**Records supplied:**
------------------------------------------------

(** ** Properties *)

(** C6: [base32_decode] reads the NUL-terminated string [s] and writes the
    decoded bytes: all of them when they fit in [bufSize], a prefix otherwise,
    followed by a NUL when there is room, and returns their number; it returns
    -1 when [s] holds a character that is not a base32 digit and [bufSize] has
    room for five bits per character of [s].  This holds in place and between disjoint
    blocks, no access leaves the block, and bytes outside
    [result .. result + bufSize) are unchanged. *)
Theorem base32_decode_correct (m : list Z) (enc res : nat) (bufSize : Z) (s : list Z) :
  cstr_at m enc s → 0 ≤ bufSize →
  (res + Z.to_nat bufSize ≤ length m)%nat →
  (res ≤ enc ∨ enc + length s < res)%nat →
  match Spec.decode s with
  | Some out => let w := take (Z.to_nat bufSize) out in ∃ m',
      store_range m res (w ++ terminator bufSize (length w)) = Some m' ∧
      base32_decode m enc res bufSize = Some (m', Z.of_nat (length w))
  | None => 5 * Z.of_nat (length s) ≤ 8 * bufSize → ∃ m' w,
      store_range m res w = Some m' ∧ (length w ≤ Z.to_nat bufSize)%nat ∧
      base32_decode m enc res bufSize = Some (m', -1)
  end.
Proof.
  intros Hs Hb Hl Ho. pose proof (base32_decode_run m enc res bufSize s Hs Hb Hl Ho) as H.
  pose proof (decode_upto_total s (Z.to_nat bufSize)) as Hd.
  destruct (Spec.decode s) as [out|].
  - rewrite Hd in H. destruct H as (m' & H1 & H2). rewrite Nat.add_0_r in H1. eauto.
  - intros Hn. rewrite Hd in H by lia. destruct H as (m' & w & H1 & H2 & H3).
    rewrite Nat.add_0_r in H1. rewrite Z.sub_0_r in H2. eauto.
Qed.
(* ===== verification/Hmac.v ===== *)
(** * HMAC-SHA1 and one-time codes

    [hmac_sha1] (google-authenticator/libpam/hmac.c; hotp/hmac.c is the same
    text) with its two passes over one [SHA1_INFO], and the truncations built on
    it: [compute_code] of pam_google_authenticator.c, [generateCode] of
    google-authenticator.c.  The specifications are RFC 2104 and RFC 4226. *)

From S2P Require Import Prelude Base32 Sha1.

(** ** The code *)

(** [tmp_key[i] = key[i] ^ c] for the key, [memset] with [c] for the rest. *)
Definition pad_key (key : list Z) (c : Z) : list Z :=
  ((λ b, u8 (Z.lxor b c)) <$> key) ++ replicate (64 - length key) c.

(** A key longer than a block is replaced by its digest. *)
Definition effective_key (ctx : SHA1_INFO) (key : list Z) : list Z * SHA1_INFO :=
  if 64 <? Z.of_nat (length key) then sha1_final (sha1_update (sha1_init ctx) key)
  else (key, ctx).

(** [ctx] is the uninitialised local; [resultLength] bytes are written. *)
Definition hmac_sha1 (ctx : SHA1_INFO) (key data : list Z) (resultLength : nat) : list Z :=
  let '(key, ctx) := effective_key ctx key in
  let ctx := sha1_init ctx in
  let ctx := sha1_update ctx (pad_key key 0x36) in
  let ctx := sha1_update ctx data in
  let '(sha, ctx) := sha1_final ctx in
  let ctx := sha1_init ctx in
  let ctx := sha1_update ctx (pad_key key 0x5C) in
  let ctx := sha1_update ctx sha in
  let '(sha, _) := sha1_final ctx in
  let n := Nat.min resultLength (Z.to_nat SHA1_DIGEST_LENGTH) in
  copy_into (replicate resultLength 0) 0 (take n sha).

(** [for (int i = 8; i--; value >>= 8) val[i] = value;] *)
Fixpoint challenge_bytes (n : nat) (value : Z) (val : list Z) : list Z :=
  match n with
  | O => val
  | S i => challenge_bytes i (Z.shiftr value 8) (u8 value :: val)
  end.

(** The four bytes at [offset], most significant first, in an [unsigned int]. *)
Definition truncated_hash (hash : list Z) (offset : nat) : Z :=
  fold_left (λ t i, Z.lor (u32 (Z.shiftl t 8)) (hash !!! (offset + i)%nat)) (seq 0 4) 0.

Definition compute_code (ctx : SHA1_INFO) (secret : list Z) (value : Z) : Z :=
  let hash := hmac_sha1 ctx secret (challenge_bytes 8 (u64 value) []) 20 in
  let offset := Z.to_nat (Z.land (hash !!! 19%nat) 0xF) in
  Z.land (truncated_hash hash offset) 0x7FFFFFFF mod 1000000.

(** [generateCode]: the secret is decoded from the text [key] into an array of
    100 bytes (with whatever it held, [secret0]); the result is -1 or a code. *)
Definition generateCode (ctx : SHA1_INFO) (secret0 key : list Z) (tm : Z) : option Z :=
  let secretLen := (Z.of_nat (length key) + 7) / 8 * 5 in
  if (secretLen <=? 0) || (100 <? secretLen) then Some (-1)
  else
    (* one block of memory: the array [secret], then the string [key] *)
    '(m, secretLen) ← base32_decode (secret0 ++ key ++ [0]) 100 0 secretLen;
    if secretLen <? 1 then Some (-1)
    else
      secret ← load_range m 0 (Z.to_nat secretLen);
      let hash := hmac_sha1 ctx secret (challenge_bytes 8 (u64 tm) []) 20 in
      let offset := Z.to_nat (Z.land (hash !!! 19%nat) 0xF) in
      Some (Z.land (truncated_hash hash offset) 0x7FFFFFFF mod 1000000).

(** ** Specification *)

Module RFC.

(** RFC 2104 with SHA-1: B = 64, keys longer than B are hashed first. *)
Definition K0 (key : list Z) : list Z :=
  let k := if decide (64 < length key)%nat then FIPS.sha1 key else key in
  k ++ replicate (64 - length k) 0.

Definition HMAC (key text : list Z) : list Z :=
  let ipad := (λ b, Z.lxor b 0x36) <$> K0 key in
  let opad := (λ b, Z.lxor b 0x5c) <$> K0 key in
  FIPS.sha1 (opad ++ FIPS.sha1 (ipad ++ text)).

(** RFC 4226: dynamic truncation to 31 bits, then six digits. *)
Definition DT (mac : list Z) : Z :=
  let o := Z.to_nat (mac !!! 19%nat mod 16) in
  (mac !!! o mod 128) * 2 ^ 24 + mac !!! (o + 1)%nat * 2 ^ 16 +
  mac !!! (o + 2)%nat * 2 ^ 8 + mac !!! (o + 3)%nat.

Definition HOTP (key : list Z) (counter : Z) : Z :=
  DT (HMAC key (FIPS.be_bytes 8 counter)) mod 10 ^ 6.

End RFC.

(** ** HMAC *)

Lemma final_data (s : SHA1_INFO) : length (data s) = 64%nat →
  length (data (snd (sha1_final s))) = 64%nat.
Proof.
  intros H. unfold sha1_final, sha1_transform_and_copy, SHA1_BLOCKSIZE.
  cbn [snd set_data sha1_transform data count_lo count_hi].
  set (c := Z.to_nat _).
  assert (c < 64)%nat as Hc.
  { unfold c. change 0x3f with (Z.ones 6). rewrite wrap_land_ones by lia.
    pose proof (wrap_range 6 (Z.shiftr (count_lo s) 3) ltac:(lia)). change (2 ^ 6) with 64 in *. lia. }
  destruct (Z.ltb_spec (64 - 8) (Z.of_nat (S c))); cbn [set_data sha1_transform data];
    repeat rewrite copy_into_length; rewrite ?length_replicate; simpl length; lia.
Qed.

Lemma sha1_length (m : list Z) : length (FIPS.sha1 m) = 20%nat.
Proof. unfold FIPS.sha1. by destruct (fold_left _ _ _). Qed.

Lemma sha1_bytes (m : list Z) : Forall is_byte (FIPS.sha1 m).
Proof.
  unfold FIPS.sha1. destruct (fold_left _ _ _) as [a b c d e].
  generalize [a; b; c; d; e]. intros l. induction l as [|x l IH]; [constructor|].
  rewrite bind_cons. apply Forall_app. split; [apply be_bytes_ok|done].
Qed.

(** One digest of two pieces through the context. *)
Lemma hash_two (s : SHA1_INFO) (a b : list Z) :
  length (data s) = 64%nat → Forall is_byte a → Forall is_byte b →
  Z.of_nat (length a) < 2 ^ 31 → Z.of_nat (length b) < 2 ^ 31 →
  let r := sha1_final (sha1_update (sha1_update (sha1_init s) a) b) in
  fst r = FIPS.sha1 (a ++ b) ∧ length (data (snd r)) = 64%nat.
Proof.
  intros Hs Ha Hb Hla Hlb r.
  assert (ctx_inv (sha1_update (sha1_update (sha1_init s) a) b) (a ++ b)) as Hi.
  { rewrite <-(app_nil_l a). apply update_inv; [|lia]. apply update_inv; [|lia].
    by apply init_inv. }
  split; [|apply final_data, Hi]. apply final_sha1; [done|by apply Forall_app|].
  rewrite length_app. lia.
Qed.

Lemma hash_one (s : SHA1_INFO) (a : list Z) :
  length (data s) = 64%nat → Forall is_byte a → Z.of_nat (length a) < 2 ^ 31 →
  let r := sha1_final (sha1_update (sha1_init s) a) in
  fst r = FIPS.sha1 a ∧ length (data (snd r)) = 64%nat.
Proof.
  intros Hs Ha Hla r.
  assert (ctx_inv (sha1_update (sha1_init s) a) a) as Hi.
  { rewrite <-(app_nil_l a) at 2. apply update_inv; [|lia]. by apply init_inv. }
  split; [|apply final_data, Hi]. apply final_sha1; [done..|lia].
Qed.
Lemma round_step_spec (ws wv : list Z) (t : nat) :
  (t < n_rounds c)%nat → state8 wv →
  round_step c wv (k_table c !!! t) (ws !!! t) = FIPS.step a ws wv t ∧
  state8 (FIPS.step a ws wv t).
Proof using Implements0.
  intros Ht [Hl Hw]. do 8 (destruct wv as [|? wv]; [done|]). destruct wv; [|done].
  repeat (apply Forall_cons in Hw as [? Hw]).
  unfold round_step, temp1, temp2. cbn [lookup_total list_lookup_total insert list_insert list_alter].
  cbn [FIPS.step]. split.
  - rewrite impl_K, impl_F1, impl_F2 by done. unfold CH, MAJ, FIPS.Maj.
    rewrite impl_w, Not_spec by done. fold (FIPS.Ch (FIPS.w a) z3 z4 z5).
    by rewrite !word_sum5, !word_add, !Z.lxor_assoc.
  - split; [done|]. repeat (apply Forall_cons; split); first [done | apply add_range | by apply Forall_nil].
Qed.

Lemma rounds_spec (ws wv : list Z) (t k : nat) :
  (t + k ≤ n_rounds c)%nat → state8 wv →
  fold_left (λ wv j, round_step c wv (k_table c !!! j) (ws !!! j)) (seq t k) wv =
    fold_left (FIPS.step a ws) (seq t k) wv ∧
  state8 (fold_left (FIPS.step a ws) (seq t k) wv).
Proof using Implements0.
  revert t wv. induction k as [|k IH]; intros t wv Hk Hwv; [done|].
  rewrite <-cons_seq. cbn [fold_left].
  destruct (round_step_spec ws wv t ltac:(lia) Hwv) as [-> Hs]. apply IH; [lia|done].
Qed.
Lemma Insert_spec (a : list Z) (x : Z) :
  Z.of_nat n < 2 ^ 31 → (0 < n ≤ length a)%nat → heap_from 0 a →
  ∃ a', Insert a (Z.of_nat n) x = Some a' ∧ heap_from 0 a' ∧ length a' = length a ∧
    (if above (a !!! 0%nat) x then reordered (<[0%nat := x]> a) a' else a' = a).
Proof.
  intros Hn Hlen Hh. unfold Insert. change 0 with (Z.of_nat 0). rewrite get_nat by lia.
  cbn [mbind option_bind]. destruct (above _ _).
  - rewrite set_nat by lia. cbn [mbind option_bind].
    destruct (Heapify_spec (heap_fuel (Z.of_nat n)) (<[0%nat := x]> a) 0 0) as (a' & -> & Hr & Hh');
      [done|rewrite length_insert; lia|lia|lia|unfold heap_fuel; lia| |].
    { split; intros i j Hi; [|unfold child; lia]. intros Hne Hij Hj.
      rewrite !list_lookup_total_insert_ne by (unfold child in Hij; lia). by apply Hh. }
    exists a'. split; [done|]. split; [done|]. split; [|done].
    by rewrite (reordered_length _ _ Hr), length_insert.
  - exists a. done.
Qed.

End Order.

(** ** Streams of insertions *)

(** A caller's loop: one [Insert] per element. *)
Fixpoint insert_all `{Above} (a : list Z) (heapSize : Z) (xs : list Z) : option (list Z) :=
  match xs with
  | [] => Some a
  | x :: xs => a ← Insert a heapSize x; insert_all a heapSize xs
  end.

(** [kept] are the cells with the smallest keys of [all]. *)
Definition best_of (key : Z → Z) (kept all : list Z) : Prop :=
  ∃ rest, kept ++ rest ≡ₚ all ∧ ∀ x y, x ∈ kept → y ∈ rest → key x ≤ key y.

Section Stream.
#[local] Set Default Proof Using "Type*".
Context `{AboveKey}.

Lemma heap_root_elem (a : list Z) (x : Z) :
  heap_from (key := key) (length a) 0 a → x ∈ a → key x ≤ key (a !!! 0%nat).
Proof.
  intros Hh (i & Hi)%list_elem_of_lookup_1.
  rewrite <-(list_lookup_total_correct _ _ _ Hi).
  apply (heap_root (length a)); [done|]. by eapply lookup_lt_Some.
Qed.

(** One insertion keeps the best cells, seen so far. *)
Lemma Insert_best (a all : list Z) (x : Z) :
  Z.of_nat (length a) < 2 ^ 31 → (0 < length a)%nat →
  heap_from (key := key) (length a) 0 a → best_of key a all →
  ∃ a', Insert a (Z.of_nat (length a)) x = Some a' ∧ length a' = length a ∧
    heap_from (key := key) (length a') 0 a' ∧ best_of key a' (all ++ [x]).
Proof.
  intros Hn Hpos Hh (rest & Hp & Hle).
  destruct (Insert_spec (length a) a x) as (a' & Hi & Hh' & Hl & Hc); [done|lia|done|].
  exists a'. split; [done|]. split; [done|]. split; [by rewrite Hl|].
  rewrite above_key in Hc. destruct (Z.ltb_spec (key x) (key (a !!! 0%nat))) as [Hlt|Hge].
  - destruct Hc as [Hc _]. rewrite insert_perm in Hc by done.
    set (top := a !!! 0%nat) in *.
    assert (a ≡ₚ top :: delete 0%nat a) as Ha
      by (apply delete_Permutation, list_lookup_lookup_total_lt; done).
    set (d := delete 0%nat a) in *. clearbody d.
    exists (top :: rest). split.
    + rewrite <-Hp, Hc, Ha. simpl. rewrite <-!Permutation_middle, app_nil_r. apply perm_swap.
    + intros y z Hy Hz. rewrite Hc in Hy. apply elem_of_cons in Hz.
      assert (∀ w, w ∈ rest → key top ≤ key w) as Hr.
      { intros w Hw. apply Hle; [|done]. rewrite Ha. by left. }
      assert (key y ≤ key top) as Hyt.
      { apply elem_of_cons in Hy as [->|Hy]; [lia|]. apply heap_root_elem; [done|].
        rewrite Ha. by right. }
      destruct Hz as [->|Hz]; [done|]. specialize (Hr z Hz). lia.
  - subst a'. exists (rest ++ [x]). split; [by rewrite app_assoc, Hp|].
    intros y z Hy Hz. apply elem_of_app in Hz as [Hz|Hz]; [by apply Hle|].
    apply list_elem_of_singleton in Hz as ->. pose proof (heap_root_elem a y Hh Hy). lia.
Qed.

------------------------------------------------

**Task details:**
Here the output must be the lines above from the line with "(** [generateCode]: the" to the line with "(* one block", both included, duplicated word for word and nothing else.

**Your solution:**
(** [generateCode]: the secret is decoded from the text [key] into an array of
    100 bytes (with whatever it held, [secret0]); the result is -1 or a code. *)
Definition generateCode (ctx : SHA1_INFO) (secret0 key : list Z) (tm : Z) : option Z :=
  let secretLen := (Z.of_nat (length key) + 7) / 8 * 5 in
  if (secretLen <=? 0) || (100 <? secretLen) then Some (-1)
  else
    (* one block of memory: the array [secret], then the string [key] *)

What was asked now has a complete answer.